The Iris 50 computer is one of the computers marketed by the French company CII as part of plan Calcul at the end of the 1960s. Designed for the civilian market, it was produced from 1968 to 1975 and was the successor to the CII 10070 (SDS Sigma 7). Its main competitor in Europe was the IBM 360/50, which, like the Iris 50, was a universal 32 bits mainframe suitable for both business and scientific applications.

At the same time that the CII was building the Iris 50, it had to study military variants for the army called P0M, P2M, and P2MS. The Iris 35 M version, used in particular to process the information needed to fire the Pluton missile, had a magnetic core memory made up of elements of 16 kilobytes each; tolerant of severe environmental conditions. Its main peripherals were a printer, a monitor, and modems.

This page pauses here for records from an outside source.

(** * orbox: vectors, positions and clamped movement

    A shallow embedding of [src/orbox/orbox.ts].

    Numbers.  Every number the program builds is an integer: [units] is
    20, the start positions are multiples of [units], and the DOM gives
    [canvas.width] and [canvas.height] as integers.  On integers up to
    [2^53] the arithmetic of JavaScript numbers is exact, so a [number] is
    a [Z] here.  Comparisons, and hence the clamp, behave the same on every
    finite number; what depends on exact sums carries a bound, and a
    transcription on binary64 numbers shows what happens outside it.

    Objects.  A method that mutates [this] is a function from the receiver
    before the call to the receiver after it.  The objects of the game live
    in the array [gameObjects]; the variables [background] and [player]
    are references into it, modelled as indices. *)

From Stdlib Require Import ZArith Lia.
From Stdlib Require Import Floats.PrimFloat.
From stdpp Require Import base list strings.

Local Open Scope Z_scope.

(** ** Vector *)

(** [class Vector implements Point]: the two fields [x] and [y]. *)
Record Vector : Type := mkVector { x : Z; y : Z }.

(** [static new (x, y)]: alias of the constructor. *)
Definition Vector_new (x0 y0 : Z) : Vector := mkVector x0 y0.

(** [static get origin ()]: a fresh [(0, 0)] at every use. *)
Definition Vector_origin : Vector := mkVector 0 0.

(** One round of the [forEach] body of [Vector.add]:
    [resultantVector.x += vector.x; resultantVector.y += vector.y]. *)
Definition add_step (resultantVector vector : Vector) : Vector :=
  {| x := x resultantVector + x vector; y := y resultantVector + y vector |}.

(** [static add(...vectors)]: starts from [Vector.origin] and runs the
    [forEach] over the arguments from left to right. *)
Definition Vector_add (vectors : list Vector) : Vector :=
  fold_left add_step vectors Vector_origin.

(** [plus(...vectors)]: the receiver after the call.  The sum is taken over
    a copy of the receiver followed by the arguments, and its two
    components are stored back. *)
Definition Vector_plus (vectors : list Vector) (this : Vector) : Vector :=
  let resultantVector := Vector_add (mkVector (x this) (y this) :: vectors) in
  {| x := x resultantVector; y := y resultantVector |}.

(** ** Position *)

(** [class Position extends Vector]: no field of its own. *)
Definition Position : Type := Vector.

(** [move(vector)]: [this.plus(vector)]. *)
Definition Position_move (vector : Vector) (this : Position) : Position :=
  Vector_plus [vector] this.

(** What [console.log] printed, oldest line first. *)
Definition Console : Type := list Z.

(** [moveX(x)]: logs [this.x], moves, logs [this.x] again.  The result is
    the receiver after the call and the two lines printed. *)
Definition Position_moveX (x0 : Z) (this : Position) : Position * Console :=
  let this' := Position_move (mkVector x0 0) this in
  (this', [x this; x this']).

(** [moveY(y)]: moves, prints nothing. *)
Definition Position_moveY (y0 : Z) (this : Position) : Position :=
  Position_move (mkVector 0 y0) this.

Definition Position_moveLeft (units : Z) (this : Position) : Position * Console :=
  Position_moveX (- units) this.

Definition Position_moveUp (units : Z) (this : Position) : Position :=
  Position_moveY (- units) this.

Definition Position_moveDown (units : Z) (this : Position) : Position :=
  Position_moveY units this.

Definition Position_moveRight (units : Z) (this : Position) : Position * Console :=
  Position_moveX units this.

(** ** Canvas, constants and drawing *)

(** The two properties of the [HTMLCanvasElement] the program reads.  The
    element comes from the page, so its size is not fixed by the source. *)
Record Canvas : Type := mkCanvas { canvas_width : Z; canvas_height : Z }.

Definition backgroundColor : string := "#7777ff".
Definition playerColor1 : string := "blue".
Definition playerColor2 : string := "yellow".

(** [const units = 20]: game units to pixels. *)
Definition units : Z := 20.

(** What reaches the 2D context: [clearRect] of [render], and one entry per
    call of [drawRect]. *)
Inductive DrawCmd : Type :=
| ClearRect (x0 y0 w h : Z)
| DrawRect (stroke fill : string) (px py width height : Z).

Definition drawRect (stroke fill : string) (pos : Position) (width height : Z)
  : DrawCmd :=
  DrawRect stroke fill (x pos) (y pos) width height.

(** ** GameObject and Rectangle *)

(** The functions the program stores in an object's own [move] property.
    There is one: the arrow function assigned to [player.move]. *)
Inductive OwnMove : Type := PlayerMoveArrow.

(** [class GameObject]: [pos], [renderFunction], and the own property
    [move] when one was assigned ([None]: the method of the prototype). *)
Record GameObject : Type := mkGameObject {
  pos : Position;
  renderFunction : Position -> DrawCmd;
  own_move : option OwnMove
}.

Definition set_pos (p : Position) (o : GameObject) : GameObject :=
  {| pos := p; renderFunction := renderFunction o; own_move := own_move o |}.

(** [render()]: [this.renderFunction(this.pos)]. *)
Definition GameObject_render (this : GameObject) : DrawCmd :=
  renderFunction this (pos this).

(** The first [if]/[else if] of [GameObject.move], on [this.pos.x]. *)
Definition clamp_x (canvas : Canvas) (p : Position) : Position :=
  if x p <? 0 then {| x := 0; y := y p |}
  else if x p >? canvas_width canvas - units
       then {| x := canvas_width canvas - units; y := y p |}
       else p.

(** The second [if]/[else if] of [GameObject.move], on [this.pos.y]. *)
Definition clamp_y (canvas : Canvas) (p : Position) : Position :=
  if y p <? 0 then {| x := x p; y := 0 |}
  else if y p >? canvas_height canvas - units
       then {| x := x p; y := canvas_height canvas - units |}
       else p.

(** [GameObject.prototype.move(vector)]: the receiver after the call.
    [canvas] and [units] are the globals the method reads. *)
Definition GameObject_move (canvas : Canvas) (vector : Vector)
    (this : GameObject) : GameObject :=
  set_pos (clamp_y canvas (clamp_x canvas (Position_move vector (pos this)))) this.

(** [class Rectangle extends GameObject]: the fields of the superclass and
    [width], [height]. *)
Record Rectangle : Type := mkRectangle {
  super : GameObject;
  width : Z;
  height : Z
}.

(** [new Rectangle(pos, width, height, context, stroke, fill)]. *)
Definition Rectangle_new (pos0 : Position) (width0 height0 : Z)
    (stroke fill : string) : Rectangle :=
  {| super := {| pos := pos0;
                 renderFunction := fun p => drawRect stroke fill p width0 height0;
                 own_move := None |};
     width := width0;
     height := height0 |}.

Definition set_super (o : GameObject) (r : Rectangle) : Rectangle :=
  {| super := o; width := width r; height := height r |}.

(** [move] is inherited: on a rectangle it is the method of [GameObject]. *)
Definition Rectangle_move (canvas : Canvas) (vector : Vector)
    (this : Rectangle) : Rectangle :=
  set_super (GameObject_move canvas vector (super this)) this.

(** [n] calls of [move] with the same vector, on an object that has no
    [move] of its own. *)
Definition move_times (n : nat) (canvas : Canvas) (vector : Vector)
    (this : Rectangle) : Rectangle :=
  Nat.iter n (Rectangle_move canvas vector) this.

(** Moving a rectangle left, then right, by [m]: two calls of [move] with
    the vectors [Position.moveLeft] and [Position.moveRight] build. *)
Definition left_then_right (canvas : Canvas) (m : Z) (this : Rectangle)
  : Rectangle :=
  Rectangle_move canvas (mkVector m 0)
    (Rectangle_move canvas (mkVector (- m) 0) this).

(** The spec's clamp invariant, with the entity's own size. *)
Definition inside_world (canvas : Canvas) (r : Rectangle) : Prop :=
  0 <= x (pos (super r)) <= canvas_width canvas - width r /\
  0 <= y (pos (super r)) <= canvas_height canvas - height r.

(** Strictly inside the boundary, with the entity's own size. *)
Definition strictly_inside_world (canvas : Canvas) (r : Rectangle) : Prop :=
  0 < x (pos (super r)) < canvas_width canvas - width r /\
  0 < y (pos (super r)) < canvas_height canvas - height r.

(** The range [GameObject.move] clamps to. *)
Definition inside_units (canvas : Canvas) (o : GameObject) : Prop :=
  0 <= x (pos o) <= canvas_width canvas - units /\
  0 <= y (pos o) <= canvas_height canvas - units.

(** ** The module state *)

(** The value of [this] at the top level of the file, which the arrow
    function assigned to [player.move] captures: [undefined] when the file
    is loaded as a module, the global object when it is loaded as a script.
    Of the global object only its property [pos] is read; the program
    defines no global of that name, so there it is [None]. *)
Inductive ThisValue : Type :=
| ThisUndefined
| ThisObject (this_pos : option Position).

(** The mutable state of the module: the canvas, the array [gameObjects]
    and the captured top-level [this]. *)
Record World : Type := mkWorld {
  this_top : ThisValue;
  canvas : Canvas;
  gameObjects : list Rectangle
}.

Definition set_gameObjects (l : list Rectangle) (w : World) : World :=
  {| this_top := this_top w; canvas := canvas w; gameObjects := l |}.

(** The variables [background] and [player]: references to the first and
    second object pushed on [gameObjects]. *)
Definition background : nat := 0%nat.
Definition player : nat := 1%nat.

(** The position of the object a reference points to. *)
Definition pos_of (ref : nat) (w : World) : option Position :=
  (fun r => pos (super r)) <$> gameObjects w !! ref.

(** ** Exceptions *)

Inductive Exn : Type :=
| TypeError (message : string).

(** How a call ends: with a value, or with a thrown exception. *)
Inductive Completion (A : Type) : Type :=
| Normal (a : A)
| Throw (e : Exn).
Arguments Normal {A} a.
Arguments Throw {A} e.

(** Code that reads and writes the module state and may throw.  The state
    at the point of a throw is kept: an exception does not undo writes. *)
Definition Js (A : Type) : Type := World -> Completion A * World.

Definition ret {A} (a : A) : Js A := fun w => (Normal a, w).

Definition throw {A} (e : Exn) : Js A := fun w => (Throw e, w).

Definition bind {A B} (m : Js A) (k : A -> Js B) : Js B := fun w =>
  match m w with
  | (Normal a, w') => k a w'
  | (Throw e, w') => (Throw e, w')
  end.

Definition get_world : Js World := fun w => (Normal w, w).
(** [Options]; [WeekdayOptions] is the same dictionary read at four of
    its keys. *)
Record Options : Type := {
  alias : bool;
  seconds : bool;
  allowBlankDay : bool;
  allowSevenAsSunday : bool;
  allowNthWeekdayOfMonth : bool
}.

Definition has_valid_weekdays (weekdays : string) (options : Options)
  : result bool :=
  let allow_blank_day := allowBlankDay options in
  let allow_seven_as_sunday := allowSevenAsSunday options in
  let allow_nth_weekday_of_month := allowNthWeekdayOfMonth options in
  if allow_blank_day && is_question_mark weekdays then Ok true
  else if negb allow_blank_day && is_question_mark weekdays then Ok false
  else if re_search_slash_letter weekdays then Ok false
  else
    let remapped_weekdays :=
      if alias options then re_sub_alias weekdays_alias (lower weekdays)
      else weekdays in
    let max_weekday_num := if allow_seven_as_sunday then 7 else 6 in
    let split_by_hash := split "#" remapped_weekdays in
    if allow_nth_weekday_of_month && (2 <=? List.length split_by_hash)%nat then
      if (2 <? List.length split_by_hash)%nat then Ok false
      else
        match firstn 2 split_by_hash with
        | [weekday; occurrence] =>
            (o <- safe_parse_int occurrence ;; Ok (is_in_range o 1 5))
            &&& (w <- safe_parse_int weekday ;;
                 Ok (is_in_range w 0 max_weekday_num))
        | _ => Raise ValueError
        end
    else validate_for_range remapped_weekdays 0 max_weekday_num.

CII concluded that it was impossible to create another CPU compatible with Iris 50. It then decided to adopt the Sigma 9 architecture for the Iris 80, inspired by the Sigma 7 and marketed by Société européenne de traitement de l'information (SETI), one of the three companies that had merged in 1966 to create CII.

The operating system for the Iris 50 was Siris 7, designed and developed by CII.

Its successor, the Iris 80, was considerably transformed and improved, both in terms of the components, which moved from DTL to TTL, and the operating system (Siris 7/8) on which the IRIA researchers worked to increase its speed.

A slower-speed version, the Iris 45, was introduced in 1972.